*PROBLEM:* Print nothing but the lines below starting at the line that holds "let timeout := seconds_duration" and ending at the line that holds "(** ** The state of the process *)", including both, each exactly as written.

*RAW DATA:*
(* ===== verification/RunnerDrain.v ===== *)
(** * The process of a runner

    The identity and the heartbeat commands of [runner/internal/controller/heartbeat.go],
    the deadlines of a drain, and the runner as the concurrent program it is: the
    claim loop of [runner_rpc.go], the goroutines of [runTask], the signal handler
    of [runner/cmd/runner/main.go] and the shutdown of [startConnectRPC] with
    [waitDrain] and [waitForTaskCleanup] are steps of one machine, taken in any
    order. Durations and times of this file are in nanoseconds, as Go has them. *)
From S2P Require Import Prelude GoStrings Status Repos Db Sample Submission Heartbeat RunnerReport RunnerContainer RunnerRpcRun RunnerTask.

(** ** The identity of a runner *)

Definition token_char (c : ascii) : bool :=
  in_range 97 122 c || in_range 65 90 c || in_range 48 57 c || (c == "-")%char || (c == "_")%char.

(** Rune by rune; a rune that is no token character becomes an underscore. *)
Fixpoint token_runes (skip : nat) (s : string) : string :=
  match s with
  | EmptyString => EmptyString
  | String c s' =>
    match skip with
    | S k => token_runes k s'
    | O => if token_char c then String c (token_runes 0 s') else String "_" (token_runes (rune_width s - 1) s')
    end
  end.

(** [strings.Trim(s, "_")] *)
Fixpoint drop_underscores (s : string) : string :=
  match s with
  | EmptyString => EmptyString
  | String c s' => if c == "_"%char then drop_underscores s' else s
  end.
Definition trim_underscores (s : string) : string :=
  rev_string (drop_underscores (rev_string (drop_underscores s))).

Definition sanitizeSubjectToken (value : string) : string :=
  let value := trimSpace value in
  if value == "" then "" else trim_underscores (token_runes 0 value).

Definition hex_digit (n : Z) : string :=
  String (ascii_of_N (Z.to_N (if n <? 10 then 48 + n else 87 + n))) "".

(** [%x] of a slice of bytes. *)
Definition hex_bytes (l : list Z) : string :=
  join "" (map (λ b, hex_digit (Z.shiftr b 4) ^^ hex_digit (Z.land b 15)) l).

Definition slice {A} (from to : nat) (l : list A) : list A := take (to - from) (drop from l).

(** The random bytes with the version and the variant of a UUID. *)
Definition generated_id (random : list Z) : string :=
  let b := alter (λ x, Z.lor (Z.land x 15) 64) 6%nat random in
  let b := alter (λ x, Z.lor (Z.land x 63) 128) 8%nat b in
  "runner-" ^^ hex_bytes (slice 0 4 b) ^^ "-" ^^ hex_bytes (slice 4 6 b) ^^ "-" ^^ hex_bytes (slice 6 8 b) ^^
  "-" ^^ hex_bytes (slice 8 10 b) ^^ "-" ^^ hex_bytes (drop 10 b).

(** The identifier, and what the file [.runner-id] holds afterwards; [file] is
    what it held ([None] where it cannot be read), [random] the bytes or the error
    of [rand.Read], [writable] whether the directory can be made and the file
    written. *)
Definition newRunnerID (getenv : string → string) (file : option string) (random : err + list Z) (writable : bool)
    : (err + string) * option string :=
  let value := sanitizeSubjectToken (getenv "RUNNER_ID") in
  if negb (value == "") then (inr value, file) else
  let stored := match file with Some data => sanitizeSubjectToken data | None => "" end in
  if negb (stored == "") then (inr stored, file) else
  match random with
  | inl _ => (inl (EMsg "generate runner id"), file)
  | inr b => let id := generated_id b in
             (inr id, if writable then Some (id ^^ LF) else file)
  end.

(** ** Settings *)

Fixpoint firstEnv (getenv : string → string) (keys : list string) : string :=
  match keys with
  | [] => ""
  | key :: keys => let value := trimSpace (getenv key) in
                   if negb (value == "") then value else firstEnv getenv keys
  end.

Fixpoint decimal (acc : Z) (s : string) : option Z :=
  match s with
  | EmptyString => Some acc
  | String c s => if in_range 48 57 c then decimal (acc * 10 + (Z.of_N (N_of_ascii c) - 48)) s else None
  end.

(** [strconv.Atoi], with 64 bits. *)
Definition Atoi (s : string) : option Z :=
  let '(negative, digits) := match s with
                             | String c t => if (c == "-")%char then (true, t)
                                             else if (c == "+")%char then (false, t) else (false, s)
                             | EmptyString => (false, s)
                             end in
  if digits == "" then None else
  v ← decimal 0 digits;
  let v := if (negative : bool) then - v else v in
  if int64_ok v then Some v else None.

Definition second : Z := 1000000000.

(** [time.Duration(seconds) * time.Second] *)
Definition seconds_duration (n : Z) : Z := int64_wrap (n * second).

Definition env_seconds (getenv : string → string) (key : string) (default : Z) : Z :=
  match Atoi (firstEnv getenv [key]) with
  | Some n => if 0 <? n then seconds_duration n else default
  | None => default
  end.

Definition defaultDrainTimeout : Z := 30 * second.
Definition defaultDrainHardKillTimeout : Z := 60 * second.
Definition defaultTaskTimeoutSec : Z := 3600.

Definition drainTimeout (getenv : string → string) : Z :=
  env_seconds getenv "CHETTER_DRAIN_TIMEOUT_SEC" defaultDrainTimeout.
Definition drainHardKillTimeout (getenv : string → string) : Z :=
  env_seconds getenv "CHETTER_DRAIN_HARD_KILL_TIMEOUT_SEC" defaultDrainHardKillTimeout.

Section memory.
Variable ParseFloat : string → option Float.

Definition containerMemoryMB (memory : string) : Z :=
  match ParseMemoryBytes ParseFloat memory with
  | inl _ => 0
  | inr bytes => int32_of (Z.shiftr (int64_wrap (int64_wrap (bytes + Z.shiftl 1 20) - 1)) 20)
  end.
End memory.

(** ** Sessions *)

(** How the context of a task ended: by its own deadline, or cancelled. *)
Inductive CtxEnd := EndDeadline | EndCancelled.

#[export] Instance CtxEnd_eq_dec : EqDecision CtxEnd.
Proof. solve_decision. Defined.

Record TaskSession := mkSession {
  ss_Request : TaskRequest;
  ss_StartedAt : Z;
  ss_ended : option CtxEnd;
  ss_PreserveWorkspace : bool;
  ss_PauseOnDrain : bool;
}.

(** A context ends once: what comes later does not change its cause. *)
Definition end_ctx (e : CtxEnd) (s : TaskSession) : TaskSession :=
  s{{ ss_ended := Some (default e (ss_ended s)) }}.
Definition Cancel : TaskSession → TaskSession := end_ctx EndCancelled.

Definition live_execution (tasks : gmap string TaskSession) (taskID : string) : string :=
  findLiveExecutionForTaskLocked ((λ p, (rq_ExecutionID (ss_Request p.2), rq_TaskID (ss_Request p.2))) <$> map_to_list tasks)
    taskID.

Definition executionKey (req : TaskRequest) : string := rq_ExecutionID req.

(** ** The drain deadline *)

Definition task_timeout (s : TaskSession) : Z :=
  let timeout := seconds_duration (rq_TimeoutSec (ss_Request s)) in
  if timeout <=? 0 then defaultTaskTimeoutSec * second else timeout.

Definition max_remaining (now : Z) (tasks : list TaskSession) : Z :=
  foldl (λ m s, let remaining := task_timeout s - (now - ss_StartedAt s) in if m <? remaining then remaining else m)
        0 tasks.

Definition ceiling_configured (getenv : string → string) : bool :=
  match Atoi (firstEnv getenv ["CHETTER_DRAIN_TIMEOUT_SEC"]) with Some n => 0 <? n | None => false end.

Definition computeDrainDeadline (getenv : string → string) (now : Z) (tasks : gmap string TaskSession) : Z :=
  let ceiling := drainTimeout getenv in
  if (size tasks =? 0)%nat then ceiling else
  let m := max_remaining now (map_to_list tasks).*2 in
  if ceiling_configured getenv && (ceiling <? m) then ceiling
  else if m <? 30 * second then 30 * second
  else m.

(** ** The state of the process *)

(** Where the claim loop stands: at its head, waiting for a slot, holding one,
    in the call of ClaimTask, with a claimed task before and after its last look
    at the draining flag, and ended. *)
Inductive Poller :=
| PTop | PAcquire | PReserved | PClaiming | PClaimed (req : TaskRequest) | PDispatch (req : TaskRequest) | PReturned.

(** Where a goroutine of [runTask] stands: started by the go statement, joined
    to [taskWG], entered in [tasks], past that (refused, or removed again), and
    with its slot released. *)
Inductive Phase := GSpawned | GJoined | GTracked | GLeft | GReleased.

#[export] Instance Phase_eq_dec : EqDecision Phase.
Proof. solve_decision. Defined.

Record Goroutine := mkGoroutine { g_req : TaskRequest; g_phase : Phase }.

(** Where [startConnectRPC] stands: waiting for its context, in [waitDrain] with
    a deadline, in [waitForTaskCleanup] after a drain in time or after a forced
    one, and at its end with the value stored in [forcedExit]. In [waitDrain] it
    looks at the tasks, and then waits. *)
Inductive Main :=
| MServing | MDrain (deadline : Z) (waiting : bool) | MCleanup (forced : bool) | MExited (forcedExit : bool).

(** The signal handler: no signal yet, past [BeginGracefulShutdown], and past
    [cancel()]. *)
Inductive Signal := SigNone | SigBegun | SigDone.

Record Runner := mkRunner {
  r_MaxConcurrent : nat;
  r_sem : nat;                            (* [len(r.sem)] *)
  r_tasks : gmap string TaskSession;
  r_cancelledTasks : gset string;
  r_draining : bool;
  r_runDone : bool;                       (* has the run context ended? *)
  r_taskWG : nat;
  r_totalStarted : Z;
  r_poller : Poller;
  r_goroutines : list Goroutine;
  r_signal : Signal;
  r_main : Main;
}.

(** [NewRunner]; the claim loop and the shutdown wait in [startConnectRPC]. *)
Definition NewRunner (maxConcurrent : nat) : Runner :=
  mkRunner maxConcurrent 0 ∅ ∅ false false 0 0 PTop [] SigNone MServing.

Definition slots (r : Runner) : nat := S (r_MaxConcurrent r).

(** *** Heartbeats and commands *)

Definition availableSlots (r : Runner) : nat := slots r - r_sem r.
Definition runningTasks (r : Runner) : nat := size (r_tasks r).


Definition currentExecutions (r : Runner) : list RunningExecution :=
  (λ p, mkRunning (rq_TaskID (ss_Request p.2)) (rq_AgentSessionID (ss_Request p.2)) (rq_UserPromptID (ss_Request p.2))
          p.1 (rq_ClaimID (ss_Request p.2))) <$> map_to_list (r_tasks r).

(** Does the runner sandbox its tasks, can it restore a checkpoint, and with
    which version of runsc? *)
Definition sandbox_support (getenv : string → string) (iso : IsolationEnv) : bool * bool * string :=
  let mode := ec_Backend (iso_exec iso) in
  let gvisorEnabled := if mode == "kubernetes" then equalFold (trimSpace (iso_RuntimeClass iso)) "gvisor"
                       else ec_UseGVisor (iso_exec iso) in
  if gvisorEnabled && (mode == "docker") then (gvisorEnabled, true, firstEnv getenv ["RUNSC_VERSION"])
  else (gvisorEnabled, false, "").

(** The report of a heartbeat, as Heartbeat.v receives it. *)
Definition runnerInfoProto (getenv : string → string) (iso : IsolationEnv) (runnerID status : string)
    (counters : Counters) (startedAt : option time) (rejected : Z) (r : Runner) : RunnerInfo :=
  mkRunnerInfo runnerID status
    (firstEnv getenv ["CHETTER_RUNNER_IMAGE"; "CONTAINER_IMAGE"])
    (firstEnv getenv ["CHETTER_RUNNER_IMAGE_DIGEST"])
    (firstEnv getenv ["CHETTER_RUNNER_VERSION"; "VERSION"; "GITHUB_SHA"])
    (int32_of (Z.of_nat (r_MaxConcurrent r)))
    (int32_of (Z.of_nat (length (currentExecutions r))))
    (int32_of (Z.of_nat (availableSlots r)))
    (enforcedIsolation iso) (r_totalStarted r) (totalCompleted counters) (totalErrors counters) startedAt rejected
    (currentExecutions r).

Definition startDrain (r : Runner) : bool * Runner :=
  if r_draining r then (false, r) else (true, r{{ r_draining := true }}).

Definition same_hierarchy (taskID agentSessionID userPromptID : string) (s : TaskSession) : bool :=
  (rq_TaskID (ss_Request s) == taskID) && (rq_AgentSessionID (ss_Request s) == agentSessionID) &&
  (rq_UserPromptID (ss_Request s) == userPromptID).

Definition cancelTask (taskID agentSessionID userPromptID executionID : string) (r : Runner) : Runner :=
  if bool_decide (executionID ∈ r_cancelledTasks r) then r else
  match r_tasks r !! executionID with
  | None => r
  | Some s =>
    if negb (same_hierarchy taskID agentSessionID userPromptID s) then r else
    r{{ r_cancelledTasks := {[ executionID ]} ∪ r_cancelledTasks r }}
     {{ r_tasks := <[ executionID := Cancel s ]> (r_tasks r) }}
  end.

Definition run_command (r : Runner) (c : RunnerCommand) : Runner :=
  match c with
  | CmdCancel taskID agentSessionID userPromptID executionID _ =>
      cancelTask taskID agentSessionID userPromptID executionID r
  | CmdDrain => (startDrain r).2
  end.

(** The commands in the answer to a heartbeat; an error has none. *)
Definition publishRunnerHeartbeatRPC (answer : err + list RunnerCommand) (r : Runner) : Runner :=
  match answer with inl _ => r | inr commands => foldl run_command r commands end.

*RESULT FOR THIS EXERCISE:*
  let timeout := seconds_duration (rq_TimeoutSec (ss_Request s)) in
  if timeout <=? 0 then defaultTaskTimeoutSec * second else timeout.

Definition max_remaining (now : Z) (tasks : list TaskSession) : Z :=
  foldl (λ m s, let remaining := task_timeout s - (now - ss_StartedAt s) in if m <? remaining then remaining else m)
        0 tasks.

Definition ceiling_configured (getenv : string → string) : bool :=
  match Atoi (firstEnv getenv ["CHETTER_DRAIN_TIMEOUT_SEC"]) with Some n => 0 <? n | None => false end.

Definition computeDrainDeadline (getenv : string → string) (now : Z) (tasks : gmap string TaskSession) : Z :=
  let ceiling := drainTimeout getenv in
  if (size tasks =? 0)%nat then ceiling else
  let m := max_remaining now (map_to_list tasks).*2 in
  if ceiling_configured getenv && (ceiling <? m) then ceiling
  else if m <? 30 * second then 30 * second
  else m.

(** ** The state of the process *)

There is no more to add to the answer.